No festival South by Southwest, Gaiman se reuniu com o showrunner Charles Eglee para falar sobre a terceira temporada. “Tentamos voltar mais ao livro, às coisas de que as pessoas gostam nele”, explicou o autor. “Foi uma sorte estarmos na parte de Lakeside, uma das favoritas dos fãs.”

O ator Ricky Whittle disse que Shadow vive uma jornada de autodescoberta. “Ele agora sabe que é semideus. Está tentando investigar quem é e o que é capaz de fazer.”

 Uma das sugestões do showrunner Charles Eglee foi que os orixás Chango (o rapper Wale) e Oshun (Herizen Guardiola), que não existem no livro, se manifestassem. “Adoro a cultura iorubá”, disse Gaiman. “Uma coisa importante é que, no livro, Shadow é mestiço, como os Estados Unidos são, ou o Brasil. E sabemos o porquê”, completou.

Na temporada anterior, a paternidade do protagonista foi revelada. Mesmo que também tenha origens miscigenadas, a cor da pele de Whittle é negra. “Tínhamos de incorporar isso, contrabalançar sua origem paterna. E, para isso, introduzimos os orixás.”

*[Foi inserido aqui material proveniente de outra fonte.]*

Lemma unset_run i : inv i -> exists n', Interest.unsetApplicationParameters i =
  (Interest.with_wire Block.empty (Interest.with_name n' (Interest.with_parameters [] i)), Ok tt) /\
  Forall (fun c => ~ is_digest c) (Name.components n').
Proof.
  intros (Hn & _ & _). unfold Interest.unsetApplicationParameters. rewrite bindM_modify, bindM_self.
  change (Interest.m_name (Interest.with_parameters [] i)) with (Interest.m_name i).
  destruct (find_digest (Interest.m_name i)) as [Ha|pre d post E Hd Hpre Hpost|]; [..|done].
  - exists (Interest.m_name i). split; [by destruct i|done].
  - rewrite (proj2 (Z.leb_le 0 (len pre))) by apply len_nonneg.
    destruct (erase_at _ _ _ _ E) as (n' & He & En). exists n'. rewrite bindM_modify. cbn [Interest.m_name Interest.with_parameters].
    rewrite He. split; [done|]. rewrite En. by apply Forall_app.
Qed.

Lemma keeps_unset : keeps inv Interest.unsetApplicationParameters.
Proof.
  intros i Hi. destruct (unset_run i Hi) as (n' & -> & Hn). destruct Hi as (_ & _ & Hq).
  split; [cbn; by rewrite find_absent|]. split; [by split|done].
Qed.

(** An element of another type does not come in front of ApplicationParameters. *)
Lemma find_index_tail ty l : params_ok l -> l <> [] -> ty <> tlv.ApplicationParameters ->
  exists b l', l = b :: l' /\ Interest.find_index ty l = S (Interest.find_index ty l').
Proof.
  destruct l as [|b l]; [done|]. intros [Hb _] _ Hty. exists b, l. split; [done|]. cbn [Interest.find_index].
  by rewrite Hb, (proj2 (Z.eqb_neq _ _)) by congruence.
Qed.

Lemma params_insert x k b l : params_ok (b :: l) -> Block.hasWire x = true -> params_ok (<[S k := x]> (b :: l)).
Proof.
  intros [Hb Hl] Hx. split; [exact Hb|]. by apply Forall_insert.
Qed.

Lemma params_add x k b l : params_ok (b :: l) -> Block.hasWire x = true ->
  params_ok (take (S k) (b :: l) ++ x :: drop (S k) (b :: l)).
Proof.
  intros [Hb Hl] Hx. split; [exact Hb|]. apply Forall_app. split; [by apply Forall_take|].
  constructor; [done|by apply Forall_drop].
Qed.

Lemma keeps_with_params l : params_ok l -> keeps inv (modify (Interest.with_parameters l)).
Proof. intros Hl. apply keeps_modify. intros i (H1 & _ & H3). by split. Qed.

Lemma sig_wire_hasWire info b : snd (SignatureInfo.wireEncode SignatureInfo.TInterest info) = Ok b ->
  Block.hasWire b = true.
Proof.
  unfold SignatureInfo.wireEncode. rewrite bindM_self. destruct (Block.hasWire _) eqn:E; [by intros [= <-]|].
  destruct (SignatureInfo.wireEncode_template _ info) as [f|]; [|done]. erewrite bindM_lift by done.
  destruct (makeBlock f) as [b'|] eqn:Eb; [|done]. erewrite bindM_lift by done. rewrite bindM_modify.
  intros [= <-]. by eapply makeBlock_inv.
Qed.

Lemma makeEmpty_params : encoding.makeEmptyBlock tlv.ApplicationParameters = Ok (Block.of_tlv tlv.ApplicationParameters []).
Proof. apply makeBlock_tlv; [apply Encodes_emptyBlock|by vm_compute|by vm_compute]. Qed.

Lemma params_one : params_ok [Block.of_tlv tlv.ApplicationParameters []].
Proof. split; [done|]. constructor; [by vm_compute|constructor]. Qed.

(** The parameters with an empty ApplicationParameters in front if there were none. *)
Definition with_default_params (i : Interest.t) : Interest.t :=
  match Interest.m_parameters i with
  | [] => Interest.with_parameters [Block.of_tlv tlv.ApplicationParameters []] i
  | _ => i
  end.

Lemma inv_default i : inv i -> inv (with_default_params i) /\ Interest.m_parameters (with_default_params i) <> [].
Proof.
  intros Hi. unfold with_default_params. destruct (Interest.m_parameters i) eqn:E; [|by rewrite E].
  split; [|done]. destruct Hi as (H1 & _ & H3). split; [done|]. split; [apply params_one|done].
Qed.

(** What the two setters of signature elements do: they throw and leave [o],
    or find the element there already and change nothing, or store a list of parameters and
    refresh the digest. *)
Definition sig_setter (m : M Interest.t unit) (i o : Interest.t) : Prop :=
  (exists e, m i = (o, Throw e)) \/ m i = (i, Ok tt) \/
  exists l, params_ok l /\ l <> [] /\
    m i = (_ ← modify (Interest.with_parameters l); _ ← Interest.addOrReplaceParametersDigestComponent sha256; Interest.resetWire) o.
Lemma right_loop_spec i fuel : forall l, (length l < fuel)%nat -> index_ok l -> Forall stored l ->
  Forall (fun e => ~ keys_lt (ekey e) (keys (Interest.m_name i))) l ->
  exists r, right_loop sha256 fuel i l = Ok r /\ search i l r.
Proof.
  induction fuel as [|fuel IH]; intros l Hf Hl Hst Hge; [lia|]. cbn [right_loop]. fold (skip i l).
  destruct (skip_split i l) as (stale & E & Hs & Hh). destruct (skip i l) as [|e rest].
  { exists None. split; [done|]. intros e He. rewrite app_nil_r in E. subst stale. by apply Hs. }
  subst l. pose proof (index_drop (length stale) _ Hl) as Hi. rewrite drop_app_length in Hi.
  apply index_cons in Hi as (Hi & Hlt & _). rewrite Forall_app, Forall_cons_iff in Hst, Hge.
  destruct Hst as (_ & Hse & Hst). destruct Hge as (_ & Hge_e & Hge).
  rewrite isPrefixOf_spec. case_bool_decide as Hp.
  - destruct (matchesEntry_spec i e Hse) as (r & -> & Hr). cbn [mbind result_bind]. destruct r.
    + exists (Some e). split; [done|]. split; [apply elem_of_app; right; left|]. split; [by apply Hr|exact Hh].
    + destruct (IH rest) as (r & Er & Hsr); [rewrite length_app in Hf; cbn in Hf; lia|done..|].
      exists r. split; [done|]. destruct r as [x|]; cbn in *.
      * destruct Hsr as [Hx Ha]. split; [|done]. apply elem_of_app. right. by right.
      * intros x Hx. apply elem_of_app in Hx as [Hx|Hx]; [by apply Hs|].
        apply elem_of_cons in Hx as [->|Hx]; [|by apply Hsr]. intros [Hm _]. apply Hr in Hm. done.
  - exists None. split; [done|]. intros x Hx Ha. apply elem_of_app in Hx as [Hx|Hx]; [by apply (Hs x)|].
    destruct Ha as [Hm _]. apply elem_of_cons in Hx as [->|Hx]; [apply Hp; by apply matches_prefix|].
    apply Hp. apply (prefix_interval _ _ (ekey x)); [done|by apply (Forall_elem _ _ _ Hlt)|].
    apply matches_prefix; [by apply (Forall_elem _ _ _ Hst)|done].
Qed.

(** [selectChild] from the entry before the first candidate. *)
Lemma selectChild_spec i l : index_ok l -> Forall stored l ->
  Forall (fun e => ~ keys_lt (ekey e) (keys (Interest.m_name i))) (tail l) ->
  exists r, selectChild sha256 i l = Ok r /\ search i l r.
Proof.
  intros Hl Hst Hge. unfold selectChild. fold (skip i l).
  destruct (skip_split i l) as (stale & E & Hs & Hh). destruct (skip i l) as [|e rest].
  { exists None. split; [done|]. intros e He. rewrite app_nil_r in E. subst stale. by apply Hs. }
  subst l. pose proof (index_drop (length stale) _ Hl) as Hi. rewrite drop_app_length in Hi.
  apply index_cons in Hi as (Hi & Hlt & _). rewrite Forall_app, Forall_cons_iff in Hst. destruct Hst as (_ & Hse & Hst).
  assert (Hge' : Forall (fun e => ~ keys_lt (ekey e) (keys (Interest.m_name i))) rest).
  { destruct stale; [done|]. cbn in Hge. rewrite Forall_app, Forall_cons_iff in Hge. by destruct Hge as (_ & _ & ?). }
  destruct (matchesEntry_spec i e Hse) as (r & -> & Hr). cbn [mbind result_bind]. destruct r.
  - exists (Some e). split; [done|]. split; [apply elem_of_app; right; left|]. split; [by apply Hr|exact Hh].
  - destruct (right_loop_spec i (S (length rest)) rest) as (r & Er & Hsr); [lia|done..|].
    exists r. split; [done|]. destruct r as [x|]; cbn in *.
    + destruct Hsr as [Hx Ha]. split; [|done]. apply elem_of_app. right. by right.
    + intros x Hx. apply elem_of_app in Hx as [Hx|Hx]; [by apply Hs|].
      apply elem_of_cons in Hx as [->|Hx]; [|by apply Hsr]. intros [Hm _]. apply Hr in Hm. done.
Qed.

(** Looking up by Interest: the packet with that full name if there is one,
    otherwise one of the packets that answer the Interest, if any. *)
Lemma findInterest_run i s : wf s -> ordered_name (Interest.m_name i) -> exists r s',
  findInterest sha256 i s = (s', Ok r) /\ wf s' /\ m_cache s' = m_cache s /\ m_limit s' = m_limit s /\
  match find_entry (Interest.m_name i) (m_cache s) with
  | Some e => r = Some (e_data e) /\ e ∈ m_cache s /\ ekey e = keys (Interest.m_name i) /\ m_policy s' = m_policy s
  | None => match r with
            | Some d => exists e, e ∈ m_cache s /\ d = e_data e /\ answers i e /\
                m_policy s' = afterAccess (e_address e) (m_policy s)
            | None => forall e, e ∈ m_cache s -> ~ answers i e
            end
  end.
Proof.
  intros [Hs Hc] Hi. unfold findInterest. rewrite FieldFacts.bindM_self. pose proof Hs as [W1 W2 _ _ _ _ _].
  pose proof (find_entry_spec (Interest.m_name i) (m_cache s) Hi W1) as Hf.
  destruct (find_entry (Interest.m_name i) (m_cache s)) as [e|].
  { exists (Some (e_data e)), s. destruct Hf. by split_and!. }
  destruct (lower_bound_spec (Interest.m_name i) (m_cache s) Hi W1) as [L1 L2].
  set (k := lower_bound _ _) in *.
  assert (Hbelow : forall e, e ∈ take k (m_cache s) -> ~ answers i e).
  { intros e He [Hm _]. pose proof (Forall_elem _ _ _ L1 He) as Hlt. cbn in Hlt.
    apply (prefix_not_lt (keys (Interest.m_name i)) (ekey e)); [|done]. apply matches_prefix; [|done].
    apply (Forall_elem _ _ _ W2). rewrite (take_drop_elem k). by left. }
  destruct (drop k (m_cache s)) as [|e0 rest] eqn:Ed.
  { exists None, s. split_and!; try done. intros e He. apply Hbelow. rewrite (take_drop_elem k) in He.
    destruct He as [|He]; [done|]. rewrite Ed in He. by inversion He. }
  destruct (selectChild_spec i (drop (pred k) (m_cache s))) as (r & -> & Hr).
  - by apply index_drop.
  - by apply Forall_drop.
  - destruct k as [|k]; cbn [pred].
    + rewrite Ed. by inversion L2.
    + rewrite tail_drop. by rewrite Ed.
  - erewrite FieldFacts.bindM_lift by done. destruct r as [e|]; cbn in Hr.
    + destruct Hr as [He Ha]. assert (Hin : e ∈ m_cache s) by (rewrite (take_drop_elem (pred k)); by right).
      exists (Some (e_data e)). eexists. split; [done|]. split; [split; [by apply wf_accessed|done]|].
      split_and!; try done. by exists e.
    + exists None, s. split_and!; try done. intros e He. rewrite (take_drop_elem (pred k)) in He.
      destruct He as [He|He]; [|by apply Hr]. apply Hbelow. destruct k as [|k]; [done|]. cbn [pred] in He.
      by apply take_S_elem.
Qed.
(** A prefix announcement survives its Data packet: [toData] makes a Data
    whose name is the announced name with the keyword, a version and a
    segment, signs it once and returns the same packet on later calls, and
    decoding that Data gives an announcement equal to the first, with the
    Data kept; the version may be given or taken from the clock. *)
Theorem prefix_announcement_roundtrip (sign : M Data.t unit) (conv : name.Conventions) (now : Z) (version : option Z)
    (p : PrefixAnnouncement.t) (Hsign : signs sign) (Hconv : Kind.compatible conv = true)
    (Hv : forall v, version = Some v -> is_u64 v) (Hp : ann_ok p) (Hd : PrefixAnnouncement.m_data p = None) :
  exists p' d q, PrefixAnnouncement.toData sign conv now version p = (p', Ok (Some d)) /\
    (forall sign' now' version', PrefixAnnouncement.toData sign' conv now' version' p' = (p', Ok (Some d))) /\
    PrefixAnnouncement.ofData conv d = Ok q /\ PrefixAnnouncement.m_data q = Some d /\
    PrefixAnnouncement.eqb p p' = true /\ PrefixAnnouncement.eqb p q = true.
Proof.
  unfold PrefixAnnouncement.toData. rewrite bindM_self, Hd, keyword_ok, (bindM_lift _ _ _ _ eq_refl).
  assert (is_u64 (default (u64 now) version)) as Hu.
  { destruct version as [v|]; [by apply Hv|]. cbn. unfold u64. width. pose proof (Z.mod_pos_bound now (2 ^ 64)). lia. }
  set (n0 := Name.append _ _). destruct (appendVersion_spec conv now _ n0 Hu Hconv) as (n1 & cv & H1 & Hn1 & Hcv).
  rewrite (bindM_lift _ _ _ _ H1). destruct (appendSegment_spec conv n1 Hconv) as (n2 & cs & H2 & Hn2 & Hcs).
  rewrite (bindM_lift _ _ _ _ H2), bindM_modify.
  set (d1 := Data.mk n2 (MetaInfo.mk PrefixAnnouncement.ContentType_PrefixAnn 0 None [] Block.empty) Block.empty
    SignatureInfo.init Block.empty Block.empty (Name.clear Name.empty)).
  rewrite (bindM_ok _ _ _ (PrefixAnnouncement.with_data (Some d1) p) tt) by done.
  destruct (makeContent_spec (PrefixAnnouncement.with_data (Some d1) p)) as (v' & Hc & Hval); [exact Hp|].
  rewrite (bindM_ok _ _ _ _ _ Hc). set (d2 := Data.with_content (ann_content p) d1).
  rewrite (bindM_ok _ _ _ (PrefixAnnouncement.with_validity v' (PrefixAnnouncement.with_data (Some d2) p)) tt) by done.
  destruct (Hsign d2) as (info & value & w & full & Hs). set (d3 := Data.mk _ _ _ info value w full) in Hs.
  rewrite (bindM_ok _ _ _ (PrefixAnnouncement.with_validity v' (PrefixAnnouncement.with_data (Some d3) p)) tt).
  2: { unfold PrefixAnnouncement.onData. cbn [PrefixAnnouncement.m_data PrefixAnnouncement.with_data PrefixAnnouncement.with_validity]. by rewrite Hs. }
  rewrite bindM_self. destruct (ofData_spec conv p d3 cv cs Hp) as (q & Hq & Heq & Hqd); [|done..|].
  { cbn [d3 Data.m_name d2 d1 Data.with_content]. rewrite Hn2, Hn1. unfold n0. rewrite NameFacts.components_append.
    by rewrite <- !(assoc_L (++)). }
  eexists _, d3, q. split_and!; try done.
  unfold PrefixAnnouncement.eqb. cbn. rewrite NameFacts.nequals_spec, bool_decide_eq_true_2, Z.eqb_refl by done. cbn.
  revert Hval. cbn. destruct v', (PrefixAnnouncement.m_validity p); unfold SignatureInfo.option_eqb, ValidityPeriod.eqb; try done.
  rewrite !andb_true_iff, !Z.eqb_eq. intros []. split; congruence.
Qed.
(* ===== verification/Validation.v ===== *)
(** * Validation of packets

    The validator ([security/validator.cpp]) with the state of each validation
    ([validation-state.cpp]), the policies that need no configuration
    ([validation-policy*.cpp]), and the fetchers of certificates
    ([certificate-fetcher*.cpp]).  A validation is suspended while a certificate
    is fetched; what the network answers are entry points of their own. *)

From stdpp Require Import list.
From S2P Require Import Prelude Tlv Encoding Blocks BlockHelpers Text NameComponents Names Fields DataPacket InterestPacket.
From S2P Require Import InMemoryStorage Announcements Certificates Signatures.

(** ** Data *)

Module ValidationError.

(** [ndn-cxx/security/validation-error.hpp:41-54] ValidationError::Code *)
Inductive Code :=
  | INVALID_SIGNATURE | NO_SIGNATURE | CANNOT_RETRIEVE_CERT | EXPIRED_CERT | LOOP_DETECTED | MALFORMED_CERT
  | EXCEEDED_DEPTH_LIMIT | INVALID_KEY_LOCATOR | POLICY_ERROR | IMPLEMENTATION_ERROR.

End ValidationError.

Module CertificateRequest.

(** [ndn-cxx/security/certificate-request.hpp:34-59] CertificateRequest
    [waitAfterNack] in milliseconds. *)
Record t := mk { interest : Interest.t; nRetriesLeft : Z; waitAfterNack : Z }.
(** **** What the network answers *)

Lemma reqs_delete id j f v : m_fetching v !! j = Some f ->
  reqs id v = base.filter (fun f => f_state f = id) (take j (m_fetching v)) ++ (if decide (f_state f = id) then [f] else []) ++ base.filter (fun f => f_state f = id) (drop (S j) (m_fetching v)) /\
  reqs id (with_fetching (list_delete j (m_fetching v)) v) = base.filter (fun f => f_state f = id) (take j (m_fetching v)) ++ base.filter (fun f => f_state f = id) (drop (S j) (m_fetching v)).
Proof.
  intros Ej. unfold reqs. cbn. split.
  - rewrite <- (take_drop_middle _ _ _ Ej) at 1. rewrite list.filter_app, list.filter_cons. by destruct (decide _).
  - rewrite (delete_take_drop (m_fetching v) j : list_delete j _ = _). by rewrite list.filter_app.
Qed.
Lemma pib_4_reachable : PibFrontFacts.front_reachable (fun _ => security.EC) pib_4.
Proof.
  apply front_after; [|by constructor|vm_compute; reflexivity]. apply front_after; [|constructor; vm_compute; reflexivity|vm_compute; reflexivity].
  apply front_after; [|by constructor|vm_compute; reflexivity]. apply front_after; [constructor|constructor|vm_compute; reflexivity].
Qed.

Lemma pib_4_default : getDefaultKeyOfIdentity alice (Pib.m_impl pib_4) = Ok first_key.
Proof. by vm_compute. Qed.

Lemma pib_memory_integrity_witness : exists l, getKeysOfIdentity alice (Pib.m_impl pib_4) = Ok l /\ has first_key l = true.
Proof.
  destruct (PibFrontFacts.pib_memory_integrity (fun _ => security.EC) pib_4 pib_4_reachable) as (_ & _ & _ & H & _).
  exact (proj2 (H alice first_key pib_4_default)).
Defined.

Lemma pib_remove_identity_witness : reachable filled /\ exists s', removeIdentity alice filled = (s', Ok tt) /\ hasIdentity alice s' = false.
Proof.
  split; [exact filled_reachable|]. destruct (pib_remove_identity filled alice filled_reachable) as (s' & E & H & _). exact (ex_intro _ s' (conj E H)).
Defined.

Lemma pib_remove_key_default_witness : exists s', removeKey second_key filled = (s', Ok tt) /\ hasKey first_key s' = true /\
  getDefaultKeyOfIdentity alice s' = Throw (PibError "No default key for identity").
Proof.
  exact (pib_remove_key_default filled alice first_key second_key filled_reachable first_valid second_valid first_parent second_parent keys_differ filled_has filled_default).
Defined.

End PibSamples.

O ator Ricky Whittle evitou revelar detalhes sobre os novos deuses porque eles serão parte essencial na trajetória de Shadow. “São guias tentando direcioná-lo para o caminho correto, mostrando sua história e seu passado. É um reconhecimento à sua ancestralidade negra e africana.”

Quando escreveu o livro, Gaiman falava do caldeirão cultural americano, com diferentes culturas e crenças, e da contribuição dos imigrantes – vista como positiva, na época. De lá pra cá, as coisas mudaram. “É impressionante ver pessoas chateadas porque temos um elenco diverso”, afirmou o escritor.

Gaiman jamais imaginou que, 20 anos mais tarde, American gods seria tão relevante. Ao tratar de fé e crença, o romance fala de como o passado nunca morre – suas consequências ficam para o presente e o futuro. “O maior problema que enfrentamos agora é este: em que as pessoas acreditam?”, comentou o escritor.





“Os países que aplicam a ciência combatem o coronavírus com mais eficácia. E, em lugares como os Estados Unidos, as pessoas estão indo à justiça para rezar juntas em grandes grupos e transmitir COVID para as outras, alegando direito à religião”, lamentou.

Neil Gaiman não sente orgulho de seu livro, duas décadas depois do lançamento, fazer mais sentido que nunca. “Preferiria estar discutindo essas coisas como se fossem o passado”, concluiu.  

AMERICAN GODS
Terceira temporada
Disponível na Amazon Prime Video

Três perguntas para...
RICKY WHITTLE
ATOR

Há algum paralelo entre você e seu personagem, Shadow Moon?
Shadow me inspira. Então, gostaria de pensar que, sim, temos coisas em comum. Ele é muito ético. Quando o conhecemos na primeira temporada, está um caco, perdeu a esposa e seu melhor amigo. Na segunda temporada, descobrimos que perdeu a mãe aos 15 anos e nunca conheceu o pai. Esse homem não teve nada na vida, mas continua seguindo em frente de maneira positiva, tratando as pessoas com respeito, amor e leveza. É lindo alguém passar por tantas adversidades e ainda ter uma visão positiva da vida e da raça humana.





O que descobriu sobre si mesmo ao interpretar Shadow?
Aprendi a beleza da diferença e da variedade. É uma plataforma fantástica para divulgar a beleza de diferentes raças, gêneros, nacionalidades e orientações sexuais. Não dizemos que um é bom, outro é mau, apenas mostramos a beleza de cada pessoa individualmente. Aprendi muito sobre a cultura tradicional indígena com Sam Crow, e sobre a muçulmana com Salim, por exemplo.

Isso pode abrir os olhos das pessoas?
Espero que sim, que percebam a beleza de cada pessoa diferente que retratamos na série. O medo vem da falta de conhecimento, a divisão vem da falta de consciência e respeito. Positividade gera positividade. Então, quero que se divirtam com a série, mas também aprendam um pouco sobre a beleza que todos nós temos por dentro.